Con una sonrisa malvada, Urghal se volvió hacia Shuk..., y demasiado tarde, vio una forma oscura que saltaba desde las profundidades del bosque y caía sobre el lomo del hombre bestia con un chillido aterrador. Urghal oyó un entrechocar metálico cuando el atacante saltó sobre el torso desnudo de Shuk, y luego vio que unas manos pálidas rodeaban el amplio pecho del hombre bestia para clavar los dedos como garras en el pellejo cubierto de cicatrices y en los poderosos músculos. Shuk bramó de terror y dolor al mismo tiempo que echaba atrás la astada cabeza y pasaba las manos por encima de los hombros para intentar sacarse de encima al atacante, pero el agresor de pálida piel se aferró a su víctima como una araña cavernícola y se le pegó aún más al lomo.

Cuando la figura con armadura acometió la garganta de Shuk, Urghal atisbo una cara pálida y angulosa enmarcada por un pelo largo, negro, y enredado. Los ojos tan oscuros como el Abismo se clavaron en los de Urghal. Unos labios, azulados, se tensaron para dejar a la vista dientes blancos y perfectos, y el atacante desgarró la musculosa garganta del hombre bestia. Por los labios de Shuk salió un chorro de sangre mientras él intentaba contener la fuente roja que manaba con fuerza por la herida del cuello. Urghal observó cómo el monstruo de negros ojos hundía la cara en la herida abierta para arrancar bocados de carne como una rata frenética.

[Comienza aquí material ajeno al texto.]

(** What a promotion comes to: an own copy while the frame is shared, the frame itself otherwise. *)
Definition promoted (n : nat) (block : option Z) (slot : nat) (r : VmaRegion) (i : nat) (s : sys) (f : Fault) (s' : sys) : Prop :=
  exists r', sys_ok n s' /\ only_page slot r r' i s s' /\
  match f with
  | Handled => clean (page_no r' i) = false /\ pte (pt (wld s')) (va_of (start r) i) = Some (frame_at r' i, flags r)
       /\ (if PageRef.get (frame_at r i) (page_refs (wld s)) <=? 1 then upgraded r r' i s s' else exists q, block = Some q /\ copied slot r r' i q s s')
  | Segv => r' = r /\ page_refs (wld s') = page_refs (wld s)
       /\ (s' = s /\ block = None /\ 1 < PageRef.get (frame_at r i) (page_refs (wld s))
           \/ exists q t, (map_page (va_of (start r) i) q (flags r) t).1 = false /\ (forall a, a <> va_of (start r) i -> pte t a = pte (pt (wld s)) a)
              /\ (forall a, pte (pt (wld s')) a = pte t a)
              /\ (q = frame_at r i /\ t = pt (wld s) \/ block = Some q /\ t = unmap_page (va_of (start r) i) (pt (wld s))))
  | Bus => False
  end.

Lemma only_page_same n slot r i s s' e : sys_ok n s -> regions (asp s) !! slot = Some (Some r) -> lazy r = true -> Z.of_nat i < pages r ->
  asp s' = asp s -> (forall va, pte (pt (wld s')) va = if decide (va = va_of (start r) i) then e else pte (pt (wld s)) va) -> e = None \/ e = pte (pt (wld s)) (va_of (start r) i) ->
  page_refs (wld s') = page_refs (wld s) -> fc s' = fc s -> sys_ok n s' /\ only_page slot r r i s s'.
Proof.
  intros HO Hr Hl Hi Ea Ht He Erf Efc. pose proof (so_vm _ _ HO) as (HS & HN & HR). assert (forall va p f, pte (pt (wld s')) va = Some (p, f) -> pte (pt (wld s)) va = Some (p, f)) as Hsub.
  { intros va p f Hp. rewrite Ht in Hp. case_decide; [|done]. destruct He as [-> | ->]; [done|]. by subst. }
  split; [|split].
  - destruct HO. split; rewrite ?Ea, ?Erf, ?Efc; try done. split; [done|]. rewrite Erf. split; [|done]. intros va p f Hp. apply HN. by apply Hsub.
  - by rewrite Ea.
  - apply same_attrs_refl.
  - intros va. rewrite Ea. destruct (at_page r i va) eqn:Eat; [|done]. unfold at_page in Eat. apply andb_true_iff in Eat as [Hc <-%Nat.eqb_eq].
    destruct (slot_region _ _ _ _ (so_vm _ _ HO) Hr) as [R Hin]. by rewrite (view_elem _ va r (proj2 HS) Hin Hc).
  - intros va Hva. by rewrite Ht, decide_False.
Qed.
Lemma fork_refs_nonneg q l : 0 <= fork_refs q l.
Proof. induction l as [|r l IH]; cbn; [done|]. pose proof (countb_bounds (fun ip : nat * Z => ip.2 =? q) (resident r)). unfold refs_of. lia. Qed.

Definition same_range (r r' : VmaRegion) : Prop := start r' = start r /\ end_ r' = end_ r.

Lemma apart_ranges r r' l l' : same_range r r' -> Forall2 same_range l l' -> Forall (apart r) l -> Forall (apart r') l'.
Proof.
  intros [E1 E2] HF. induction HF as [|q q' l l' [Q1 Q2] HF IH]; intros HA; [done|]. apply Forall_cons in HA as [HA1 HA]. constructor; [|by apply IH]. unfold apart in *. lia.
Qed.

Record slots_cloned (l l1 l2 : list VmaRegion) (x x' : fork (T := T)) : Prop := {
  sc_range : Forall2 same_range l l1 /\ Forall2 same_range l l2;
  sc_ok : space_ok l1 /\ space_ok l2;
  sc_view : forall va, view l1 va = forked <$> view l va /\ view l2 va = forked <$> view l va;
  sc_refs : shared_only (f_refs x') /\ forall q, PageRef.get q (f_refs x') = PageRef.get q (f_refs x) + fork_refs q l;
  sc_src : forall va e, pte (src_pt x') va = Some e -> (exists r, r ∈ l /\ mapped_by r va e) \/
     pte (src_pt x) va = Some e /\ forall r, r ∈ l -> touches r = true -> is_device r = false -> forall i, Z.of_nat i < pages r -> is_Some (frame_of r i) -> va <> va_of (start r) i;
  sc_dst : forall va e, pte (dst_pt x') va = Some e -> (exists r, r ∈ l /\ mapped_by r va e) \/ pte (dst_pt x) va = Some e;
  sc_lazy : Forall (fun r => lazy r = true \/ is_shared r = true) l2;
  sc_maps : remaps (dst_pt x) (dst_pt x') }.

Lemma cloned_view r r' l l' va : region_ok r -> same_range r r' -> (forall i, Z.of_nat i < pages r -> page_no r' i = forked (page_no r i)) ->
  view l' va = forked <$> view l va -> view (r' :: l') va = forked <$> view (r :: l) va.
Proof.
  intros R [E1 E2] Hp Hv. rewrite !view_cons. assert (covers va r' = covers va r) as -> by (unfold covers; by rewrite E1, E2). destruct (covers va r) eqn:Ec; [|done]. cbn.
  rewrite (idx_start r' r va E1), Hp; [done|]. by apply idx_bound.
Qed.

Lemma slots_cons r r1 r2 l l1 l2 x x1 x' : region_ok r -> Forall (apart r) l -> region_cloned r r1 r2 x x1 -> slots_cloned l l1 l2 x1 x' -> slots_cloned (r :: l) (r1 :: l1) (r2 :: l2) x x'.
Proof.
  intros R HA [(A1 & A2 & A3 & A4) [B1 B2] Pg [R1 R2] S1 D1 L1 M1] [[C1 C2] [K1 K2] V [Q1 Q2] S2 D2 L2 M2]. split.
  - by split; constructor.
  - split; apply space_ok_cons; split_and!; try done; by eapply apart_ranges.
  - intros va. destruct (V va) as [V1 V2]. split; apply cloned_view; try done; intros i Hi; by apply Pg.
  - split; [done|]. intros q. rewrite Q2, R2. cbn. lia.
  - intros va e He. destruct (S2 va e He) as [(q & Hq & Hm)|[Hold Hn]]; [left; exists q; split; [by right|done]|].
    destruct (S1 va e Hold) as [Hm|[Hold' Hn']]; [left; exists r; split; [left|done]|]. right. split; [done|]. intros q [->|Hq]%elem_of_cons; [by apply Hn'|by apply Hn].
  - intros va e He. destruct (D2 va e He) as [(q & Hq & Hm)|Hold]; [left; exists q; split; [by right|done]|].
    destruct (D1 va e Hold) as [Hm|Hold']; [left; exists r; split; [left|done]|by right].
  - by constructor.
  - by eapply remaps_trans.
Qed.

Lemma clone_slots_spec rs x : space_ok (live rs) -> Forall fork_ready (live rs) -> shared_only (f_refs x) ->
  (forall q, PageRef.get q (f_refs x) + fork_refs q (live rs) <= U32_MAX) ->
  exists s d x', clone_slots rs x = Some (s, d, x') /\ slots_cloned (live rs) (live s) (live d) x x'.
Proof.
  revert x. induction rs as [|[r|] rs IH]; intros x HS HR Hsh Hroom; cbn [clone_slots].
  - exists [], [], x. split; [done|]. split; try done; [split; [done|]; intros q; cbn; lia| | |apply remaps_refl]; intros va e He; right; [|done]. split; [done|]. intros r Hr. by apply not_elem_of_nil in Hr.
  - change (live (Some r :: rs)) with (r :: live rs) in *. apply space_ok_cons in HS as (R & HA & HS). apply Forall_cons in HR as [Hr HR].
    destruct (clone_region_spec r x R Hr Hsh) as (r1 & r2 & x1 & E1 & G1). { intros q. specialize (Hroom q). cbn in Hroom. pose proof (fork_refs_nonneg q (live rs)). lia. }
    rewrite E1. destruct (IH x1 HS HR) as (s & d & x' & E & G).
    + apply G1.
    + intros q. specialize (Hroom q). cbn in Hroom. destruct (rc_refs _ _ _ _ _ G1) as [_ Hg]. rewrite Hg. lia.
    + rewrite E. cbn [mbind option_bind]. exists (Some r1 :: s), (Some r2 :: d), x'. split; [done|]. by eapply slots_cons.
  - change (live (None :: rs)) with (live rs) in *. destruct (IH x HS HR Hsh Hroom) as (s & d & x' & E & G). rewrite E. exists (None :: s), (None :: d), x'. done.
Qed.

(** ** The fork *)

(** No entry leads to a page the program may not access, which [cow.rs] takes for
    granted: [mprotect] removes such entries, and the one known way to a new one is a
    file fault that [mprotect] overtakes ([install_into_prot_none] of [VmmInstall]). *)
Definition prot_none_unmapped (l : list VmaRegion) (t : T) : Prop :=
  forall va e pg, pte t va = Some e -> view l va = Some pg -> Z.land (p_prot pg) PROT_ACCESS <> 0.

Lemma mapped_by_view l r va e : space_ok l -> r ∈ l -> mapped_by r va e ->
  (PAGE_SIZE | va) /\ exists i, view l va = Some (page_no r i) /\ p_frame (page_no r i) = Some e.1 /\ e.2 = clone_flags r i.
Proof.
  intros [HF HP] Hr (i & Hi & -> & Hf & He). rewrite Forall_forall in HF. pose proof (HF r Hr) as R. split; [by apply va_aligned|]. exists i.
  rewrite (view_elem l _ r HP Hr) by by apply covers_va. by rewrite va_idx.
Qed.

El agonizante hombre bestia cayó de rodillas, ahogándose con su propia sangre. Urghal aferró el garrote y bramó un desafío justo cuando la escamosa bestia que tenía al lado se volvía y acometía a Aghar. La cola como un látigo de la criatura azotó en la dirección contraria y se estrelló contra el pecho de Urghal. El poderoso golpe le partió algunas costillas como si fueran ramitas y lo lanzó de espaldas hasta el otro lado del claro, donde se estrelló contra el tronco de un enorme roble. Aturdido por el doble impacto, el hombre bestia se desplomó y sintió que los huesos rotos raspaban entre sí dentro de su pecho.